Alle Themen auf Astronomie.de im Überblick




Ausgedruckte Seite: https://astronomie.de/aktuelles-und-neuigkeiten/detailseite

Ausdruck vom: Donnerstag, der 28.03.2024

Copyright: www.baader-planetarium.com

Zum Hauptinhalt springen
Offcanvas top
...

Erde quirlte den Mond durch

Erstellt von: Dr. Rainer Kayser | | Forschung und neue Erkenntnisse

Messungen an Mondgestein zeigen, dass der Erdtrabant in seiner Frühzeit mindestens 400 Millionen Jahre lang ein starkes Magnetfeld besessen hat. An der Entstehung dieses magnetischen Feldes hat die Erde kräftig mitgewirkt, behaupten amerikanische Wissenschaftler. Einem Quirl gleich hat die Schwerkraft der Erde das Innere des Mondes durchgerührt und so für einen lang andauernden Dynamoeffekt gesorgt. Eine andere Erklärung präsentiert ein Team aus Frankreich und Belgien: Demnach könnten Einschläge großer Asteroiden den Dynamo im Mondinneren angetrieben haben. Beide Teams beschreiben ihre neuen Theorien im Fachblatt "Nature".

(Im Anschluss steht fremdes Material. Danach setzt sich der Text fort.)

Lemma remove_all_locks_at reg phase_id paths p :
  locks_at (foldl (λ reg path, _remove_phase_lock reg path phase_id) reg paths) p =
  if decide (p ∈ paths)
  then filter (λ l, ResourceLock.owner_phase l ≠ phase_id) (locks_at reg p)
  else locks_at reg p.
Proof.
  clear resolve.
  revert reg. induction paths as [|path paths IH]; intros reg; cbn [foldl].
  - case_decide as Hin; [by apply not_elem_of_nil in Hin|done].
  - rewrite IH, remove_locks_at.
    destruct (decide (p ∈ path :: paths)) as [Hin|Hnin].
    + destruct (decide (p = path)) as [->|Hne].
      * destruct (decide (path ∈ paths)); [|done].
        rewrite list_filter_filter. apply list_filter_iff. tauto.
      * apply elem_of_cons in Hin as [?|Hin]; [done|]. by rewrite decide_True.
    + apply not_elem_of_cons in Hnin as [? ?].
      by rewrite decide_False, decide_False.
Qed.

Lemma release_all_locks_eq reg phase_id p :
  phase_index_ok reg →
  locks_at (release_all_phase_locks reg phase_id) p =
  filter (λ l, ResourceLock.owner_phase l ≠ phase_id) (locks_at reg p).
Proof.
  clear resolve.
  intros Hok. unfold release_all_phase_locks. rewrite remove_all_locks_at.
  fold (paths_of reg phase_id).
  destruct (decide (p ∈ elements (paths_of reg phase_id))) as [|Hnin]; [done|].
  symmetry. apply filter_others_id. intros l Hl Ho. apply Hnin.
  apply elem_of_elements, Hok. by exists l.
Qed.
(** X6: the call in place touches one object and two fields: every other
    object of the store is as it was, and the circuit keeps its
    instruction list, whatever the outcome. *)
Theorem convert_inplace_frame (w' : world) (r : result (option ref)) :
  convert_durations_to_dt apply_prefix qc dt_in_sec true w = (w', r) ->
  (forall l, l <> qc -> heap w' !! l = heap w !! l) /\
  exists c', heap w' !! qc = Some c' /\
             QuantumCircuit.data c' = QuantumCircuit.data c.
Proof.
  rewrite convert_inplace_run.
  destruct (on_target apply_prefix qc dt_in_sec w) as [w1 [[]|e1]] eqn:Hrun.
  - intros [= <- _].
    destruct (on_target_return_world apply_prefix qc c dt_in_sec w Hqc w1 Hrun)
      as (c' & Hh & Hc').
    rewrite Hh. split.
    + intros l Hl. apply lookup_insert_ne. congruence.
    + exists c'. split; [apply lookup_insert_eq|].
      destruct (QuantumCircuit.duration c) as [d0|]; [|now subst].
      destruct (QuantumCircuit.unit c =? "dt")%string; [now subst|].
      destruct Hc' as [n ->]. reflexivity.
  - intros [= <- _].
    rewrite (on_target_raise_world apply_prefix qc c dt_in_sec w Hqc w1 e1 Hrun).
    split; [reflexivity|]. exists c. auto.
Qed.
Lemma paid_times_through_runs now0 uid a req id runs : forall d k last,
  purchases d !! id = Some (paid_times now0 uid a req k last) ->
  0 <= k <= Z.max 0 (or_default (PurchaseWorkflow.cycle_days req) 30 - 1) ->
  exists k' last',
    purchases (after_runs d runs) !! id =
      Some (paid_times now0 uid a req k' last') /\
    k <= k' <= Z.max 0 (or_default (PurchaseWorkflow.cycle_days req) 30 - 1) /\
    k' <= k + Z.of_nat (length runs).
Proof.
  induction runs as [|[now fs] runs IH]; intros d k last Hrow Hk.
  - exists k, last. cbn. split; [done|lia].
  - cbn [after_runs fold_left fst snd].
    destruct (run_settles_once now d fs id _ Hrow) as [Hsame|[Hdue Hset]].
    + destruct (IH _ k last Hsame Hk) as (k' & last' & H & Hb & Hl).
      exists k', last'. split; [exact H|]. cbn [length]. lia.
    + destruct (settled_paid_times now now0 uid a req k last Hdue) as [Heq HC].
      rewrite Heq in Hset.
      destruct (IH _ (k + 1) (Some now) Hset ltac:(lia))
        as (k' & last' & H & Hb & Hl).
      exists k', last'. split; [exact H|]. cbn [length]. lia.
Qed.

(** X18: a purchase created by the purchase route, or by the admin's
    add-product route, is never completed by the Payout Engine and never
    gets its last payout.  Through any number of engine runs, at any clock
    readings and under any store failures, its row stays active; it has been
    credited [k] times for some [k] that is at most the number of runs and
    at most its cycle days less one; its total earned is [k] daily returns
    and its next payout is [k + 1] days after the purchase. *)
Theorem created_purchase_never_completes now0 uid a req id d runs :
  purchases d !! id = Some (PurchaseWorkflow.new_purchase now0 uid a req) ->
  exists k last,
    purchases (after_runs d runs) !! id =
      Some (paid_times now0 uid a req k last) /\
    0 <= k <= Z.max 0 (or_default (PurchaseWorkflow.cycle_days req) 30 - 1) /\
    k <= Z.of_nat (length runs).
Proof.
  intros Hrow. rewrite new_purchase_unpaid in Hrow.
  destruct (paid_times_through_runs now0 uid a req id runs d 0 None Hrow
              ltac:(lia)) as (k & last & H & Hb & Hl).
  exists k, last. split; [exact H|]. lia.
Qed.
(* ===== verification/_CoqProject ===== *)
-Q . S2P
Prelude.v
Path.v
Errors.v
Planner.v
Types.v
Internal.v
Compound.v
Session.v
Cursor.v
Client.v
IoProgress.v
Loops.v
Exchange.v
Server.v
Batch.v
BatchOps.v
BatchRun.v
BatchOnce.v
Resolve.v
Single.v
BatchSpec.v
Reads.v
Mutations.v
Opens.v
Lifecycle.v
Remove.v
Readdir.v
Merged.v
MergedOnce.v
MergedAttrs.v
MergedExamples.v
ChunkReply.v
PathIo.v
PathSpec.v
PathFill.v
PathCollect.v
PathRead.v
OpenPaths.v
Identity.v
Metadata.v
Uring.v
UringSpec.v
UringWave.v
UringCall.v
UringApi.v
StdPath.v
Backend.v
Namespace.v
Files.v
DescriptorIo.v
DescriptorWrite.v
WriteSpec.v
WriteWaves.v
WriteBatch.v
Descriptors.v
Recovery.v
(* ===== verification/Planner.v ===== *)
(** * Failure attribution and adaptive batching

    A model of [crates/vfsi-nfs/src/planner.rs]: the adaptive batch sizer and the
    per-shape compound limits, the map from response positions to caller items
    with its reply analysis, and the recovery policy.  The specification of the
    analysis is the execution rule of an NFSv4.1 COMPOUND: the server evaluates
    the operations in order and stops after the first one that fails. *)

From stdpp Require Import base numbers list list_numbers gmap strings.
From S2P Require Import Prelude.

Definition NFS_OK : Z := 0.
Definition NFS4ERR_IO : Z := 5.
Definition NFS4ERR_INVAL : Z := 22.
Definition NFS4ERR_RESOURCE : Z := 10018.
Definition NFS4ERR_MINOR_VERS_MISMATCH : Z := 10021.
Definition NFS4ERR_OLD_STATEID : Z := 10024.
Definition NFS4ERR_BAD_STATEID : Z := 10025.
Definition NFS4ERR_BADSESSION : Z := 10052.
Definition NFS4ERR_COMPLETE_ALREADY : Z := 10054.
Definition NFS4ERR_REQ_TOO_BIG : Z := 10065.
Definition NFS4ERR_REP_TOO_BIG : Z := 10066.
Definition NFS4ERR_TOO_MANY_OPS : Z := 10070.
Definition NFS4ERR_DEADSESSION : Z := 10078.

(** ** Adaptive batch sizer *)

Module AdaptiveBatchSizer.
Record t := Make {
  current : Z;
  ceiling : Z;
  resource_backoff : Z;
  successes_at_limit : Z;
}.

Definition new (conservative_start negotiated_capacity : Z) : t :=
  let ceiling := Z.max negotiated_capacity 1 in
  Make (Z.min (Z.max conservative_start 1) ceiling) ceiling 0 0.

Definition next (s : t) (remaining caller_cap : Z) : Z :=
  let cap := if caller_cap =? 0 then current s else Z.min (current s) caller_cap in
  Z.min remaining cap.

Definition succeeded (s : t) (attempted : Z) (more_work : bool) : t :=
  if negb more_work || (attempted <? sat_sub (current s) 16) then s
  else
    let successes := successes_at_limit s + 1 in
    let needed := Z.shiftl 1 (resource_backoff s) in
    if needed <=? successes then
      Make (Z.min (sat_add (current s) 8) (ceiling s)) (ceiling s) (resource_backoff s) 0
    else Make (current s) (ceiling s) (resource_backoff s) successes.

Bislang gab es keine Erklärung für die Existenz des lunaren Magnetfelds. "Modelle mit konventionellen Dynamos, angetrieben durch thermische Konvektion, haben Schwierigkeiten damit, die lang andauernde Existenz eines Dynamos im Mondinneren zu erklären", schreiben  Christina Dwyer von der University of California in Santa Cruz und ihre Kollegen. Ein solcher konventioneller Dynamo erzeugt beispielsweise das Magnetfeld der Erde: Unterschiedliche Temperaturen führen zu Bewegungen im flüssigen, aus leitfähigem Material bestehenden  äußeren Erdkern und induzieren so elektrische Ströme, die wiederum das Magnetfeld produzieren. Modellrechnungen zeigen jedoch, dass sich ein solcher Effekt im Inneren des jungen Mondes nicht lange genug aufrechterhalten lässt.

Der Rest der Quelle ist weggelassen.